PROBLEM
The full set of records is to be reproduced verbatim.

-------- DATA SHOWN --------

(* ===== verification/RtTree.v ===== *)
(** * The tree of real-time run queues

    The chains of entities that [dequeue_rt_stack] takes off their queues from the root down and that
    [enqueue_rt_entity] and [dequeue_rt_entity] put back from the bottom up. *)

From stdpp Require Import gmap list.
From S2P Require Import Prelude Sums Bitops Bitmap ListHead Cpumask Cpupri RtArray RtBandwidth RtQueue RtInvariant RtSteps RtEntity.
Local Open Scope Z_scope.
Local Open Scope res_scope.

(** ** Paths to the root *)

(** What an entity is, whether it is queued or not. *)
Definition bare (s : rt_se) : rt_se := set_on (set_back s None) false false.

(** [path B e l]: [l] is [e], its parent, and so on up to an entity of the root queue. *)
Inductive path (B : gmap Z rt_se) : Z -> list Z -> Prop :=
| path_root e s : B !! e = Some s -> parent s = None -> path B e [e]
| path_up e s p l : B !! e = Some s -> parent s = Some p -> path B p l -> path B e (e :: l).

(** The links of [dequeue_rt_stack]: each entity of the path points at the one before it. *)
Fixpoint backs (B : gmap Z (option Z)) (b : option Z) (l : list Z) : Prop := match l with [] => True | e :: l => B !! e = Some b /\ backs B (Some e) l end.

(** An entity that is not queued. *)
Definition off (w : rq) (x : Z) : Prop := forall a, ses w !! x = Some a -> on_rq a = false.

Lemma backs_snoc B b l x : backs B b (l ++ [x]) -> backs B b l /\ B !! x = Some (match last l with Some y => Some y | None => b end).
Proof.
  revert b. induction l as [|y l IH]; intros b; cbn [app backs]; [tauto|]. intros [E1 E2]. destruct (IH _ E2) as [E3 E4]. split; [done|]. rewrite E4. destruct l as [|z l]; [done|]. rewrite last_cons_cons. destruct (last (z :: l)) eqn:El; [done|]. by apply last_None in El.
Qed.

Lemma path_in B e l x : path B e l -> x ∈ l -> exists s l1 l2, B !! x = Some s /\ l = l1 ++ l2 /\ path B x l2.
Proof.
  induction 1 as [e s Hs Hp|e s p l Hs Hp Hl IH]; intros Hx.
  - apply list_elem_of_singleton in Hx as ->. exists s, [], [e]. split; [done|]. split; [done|]. by eapply path_root.
  - apply elem_of_cons in Hx as [->|Hx]; [exists s, [], (e :: l); split; [done|]; split; [done|]; by eapply path_up|].
    destruct (IH Hx) as (s' & l1 & l2 & H1 & -> & H2). by exists s', (e :: l1), l2.
Qed.

Lemma path_head B e l : path B e l -> exists t, l = e :: t.
Proof. destruct 1; eauto. Qed.

Lemma path_tail B e x l1 l2 : path B e (l1 ++ x :: l2) -> path B x (x :: l2).
Proof.
  revert e. induction l1 as [|y l1 IH]; intros e Hp; cbn in Hp; [destruct (path_head _ _ _ Hp) as [t Et]; injection Et as <- <-; done|].
  inversion Hp as [? ? ? ? E1|? ? ? ? ? ? Hl]; subst; [destruct l1; discriminate|]. by apply (IH p).
Qed.

Lemma path_unique B e l l' : path B e l -> path B e l' -> l = l'.
Proof.
  intros Hp. revert l'. induction Hp as [e s Hs Ep|e s p l Hs Ep Hl IH]; intros l' Hp'; inversion Hp' as [? s' Hs' Ep'|? s' p' l0 Hs' Ep' Hl0]; subst; try congruence. f_equal. apply IH. congruence.
Qed.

--------

OUTPUT
(* ===== verification/RtTree.v ===== *)
(** * The tree of real-time run queues

    The chains of entities that [dequeue_rt_stack] takes off their queues from the root down and that
    [enqueue_rt_entity] and [dequeue_rt_entity] put back from the bottom up. *)

From stdpp Require Import gmap list.
From S2P Require Import Prelude Sums Bitops Bitmap ListHead Cpumask Cpupri RtArray RtBandwidth RtQueue RtInvariant RtSteps RtEntity.
Local Open Scope Z_scope.
Local Open Scope res_scope.

(** ** Paths to the root *)

(** What an entity is, whether it is queued or not. *)
Definition bare (s : rt_se) : rt_se := set_on (set_back s None) false false.

(** [path B e l]: [l] is [e], its parent, and so on up to an entity of the root queue. *)
Inductive path (B : gmap Z rt_se) : Z -> list Z -> Prop :=
| path_root e s : B !! e = Some s -> parent s = None -> path B e [e]
| path_up e s p l : B !! e = Some s -> parent s = Some p -> path B p l -> path B e (e :: l).

(** The links of [dequeue_rt_stack]: each entity of the path points at the one before it. *)
Fixpoint backs (B : gmap Z (option Z)) (b : option Z) (l : list Z) : Prop := match l with [] => True | e :: l => B !! e = Some b /\ backs B (Some e) l end.

(** An entity that is not queued. *)
Definition off (w : rq) (x : Z) : Prop := forall a, ses w !! x = Some a -> on_rq a = false.

Lemma backs_snoc B b l x : backs B b (l ++ [x]) -> backs B b l /\ B !! x = Some (match last l with Some y => Some y | None => b end).
Proof.
  revert b. induction l as [|y l IH]; intros b; cbn [app backs]; [tauto|]. intros [E1 E2]. destruct (IH _ E2) as [E3 E4]. split; [done|]. rewrite E4. destruct l as [|z l]; [done|]. rewrite last_cons_cons. destruct (last (z :: l)) eqn:El; [done|]. by apply last_None in El.
Qed.

Lemma path_in B e l x : path B e l -> x ∈ l -> exists s l1 l2, B !! x = Some s /\ l = l1 ++ l2 /\ path B x l2.
Proof.
  induction 1 as [e s Hs Hp|e s p l Hs Hp Hl IH]; intros Hx.
  - apply list_elem_of_singleton in Hx as ->. exists s, [], [e]. split; [done|]. split; [done|]. by eapply path_root.
  - apply elem_of_cons in Hx as [->|Hx]; [exists s, [], (e :: l); split; [done|]; split; [done|]; by eapply path_up|].
    destruct (IH Hx) as (s' & l1 & l2 & H1 & -> & H2). by exists s', (e :: l1), l2.
Qed.

Lemma path_head B e l : path B e l -> exists t, l = e :: t.
Proof. destruct 1; eauto. Qed.

Lemma path_tail B e x l1 l2 : path B e (l1 ++ x :: l2) -> path B x (x :: l2).
Proof.
  revert e. induction l1 as [|y l1 IH]; intros e Hp; cbn in Hp; [destruct (path_head _ _ _ Hp) as [t Et]; injection Et as <- <-; done|].
  inversion Hp as [? ? ? ? E1|? ? ? ? ? ? Hl]; subst; [destruct l1; discriminate|]. by apply (IH p).
Qed.

Lemma path_unique B e l l' : path B e l -> path B e l' -> l = l'.
Proof.
  intros Hp. revert l'. induction Hp as [e s Hs Ep|e s p l Hs Ep Hl IH]; intros l' Hp'; inversion Hp' as [? s' Hs' Ep'|? s' p' l0 Hs' Ep' Hl0]; subst; try congruence. f_equal. apply IH. congruence.
Qed.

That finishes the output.